[Records drawn from a dataset]

::::::

(** The lobby comes to the task of the destructor. *)
Lemma exit_from_waiting n p : ahead p = n -> Going p -> main p = Waiting -> reaches p (fun p' => main p' = Exited).
Proof.
  revert p. induction n as [|n IH]; intros p Hn HG Hm; pose proof (Re_sys _ _ (Ca_ready _ (Go_calm _ HG))) as Hy; rewrite Hm in Hy.
  - assert (forall p1, close p = Ok p1 -> main p1 = Closing /\ Server.in_range (core p1)) as Hst.
    { intros p1 He. unfold close in He. rewrite Hm, Hn in He. destruct (Server.sys_step _ _ _) as [[s e]|] eqn:Es; [|done].
      cbn [res_bind] in He. inv He. split; [done|]. cbn [core]. apply sys_step_frame in Es as (os & Hx & Hv).
      apply (in_range_clock (core p)); [|done|apply HG]. cbn [System.exec] in Hx. apply Ok_inj, (f_equal fst) in Hx. cbn [fst] in Hx.
      rewrite <- Hx. unfold System.close. destruct (GameServer.stop_rooms _). by destruct (_ =? 0). }
    destruct (going_exec PClose p HG I) as (p1 & He & HG1); [intros p1 He; by apply Hst|].
    apply (reaches_step PClose p p1); [done|done|done|]. apply exit_from_closing; [done|]. by apply (Hst p1).
  - assert (forall p1, exec (PServer (Server.SLobby 0 0 0)) p = Ok p1 -> main p1 = Waiting /\ ahead p1 = n /\ Server.in_range (core p1)) as Hst.
    { intros p1 He. cbn [exec] in He. unfold server_step in He. cbn [runs] in He. rewrite (Go_lobby p HG) in He by by rewrite Hm.
      cbn [negb Server.exec] in He. destruct (Server.run_functor _ _ _ _ _) as [[s e]|] eqn:Er; [|done]. cbn [res_bind] in He.
      destruct (forallb _ _); [|done]. inv He. cbn. rewrite Hn. split_and!; [done|done|]. eapply functor_clock; [done|apply HG|done]. }
    destruct (going_exec (PServer (Server.SLobby 0 0 0)) p HG I) as (p1 & He & HG1); [intros p1 He; by apply Hst|].
    apply (reaches_step (PServer (Server.SLobby 0 0 0)) p p1); [done|done|done|]. destruct (Hst p1 He) as (Hm1 & Ha & _). by apply IH.
Qed.

Lemma exit_from_any p : Going p -> reaches p (fun p' => main p' = Exited).
Proof.
  intros HG. destruct (main p) as [| | |ms [|]|] eqn:Hm.
  - destruct (going_outside PSignal p I HG) as (p1 & He & HG1 & Hm1 & _). apply (reaches_step PSignal p p1); [done|done|done|].
    destruct (going_main p1 HG1) as (p2 & He2 & HG2). apply (reaches_step PMain p1 p2); [done|done|done|].
    apply (exit_from_waiting (ahead p2)); [done|done|]. cbn [exec] in He. apply Ok_inj in He. subst p1.
    unfold main_step in He2. cbn in He2. rewrite Hm in He2. by inv He2.
  - by eapply exit_from_waiting.
  - by apply exit_from_closing.
  - destruct ms as [|m ms].
    + destruct (going_main p HG) as (p1 & He & HG1). apply (reaches_step PMain p p1); [done|done|done|]. apply reaches_here.
      unfold main_step in He. rewrite Hm in He. by inv He.
    + eapply reaches_trans; [by eapply member_joined|]. intros p1 [HG1 Hm1]. by eapply exit_from.
  - by eapply exit_from.
  - by apply reaches_here.
Qed.

End Exit.


End Orderly.

End Machine.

::::::

What this task involves: Beginning with the opening line above, retype the records exactly through the line with "- assert (forall p1, close", both ends included.

Reply to the task:
(** The lobby comes to the task of the destructor. *)
Lemma exit_from_waiting n p : ahead p = n -> Going p -> main p = Waiting -> reaches p (fun p' => main p' = Exited).
Proof.
  revert p. induction n as [|n IH]; intros p Hn HG Hm; pose proof (Re_sys _ _ (Ca_ready _ (Go_calm _ HG))) as Hy; rewrite Hm in Hy.
  - assert (forall p1, close p = Ok p1 -> main p1 = Closing /\ Server.in_range (core p1)) as Hst.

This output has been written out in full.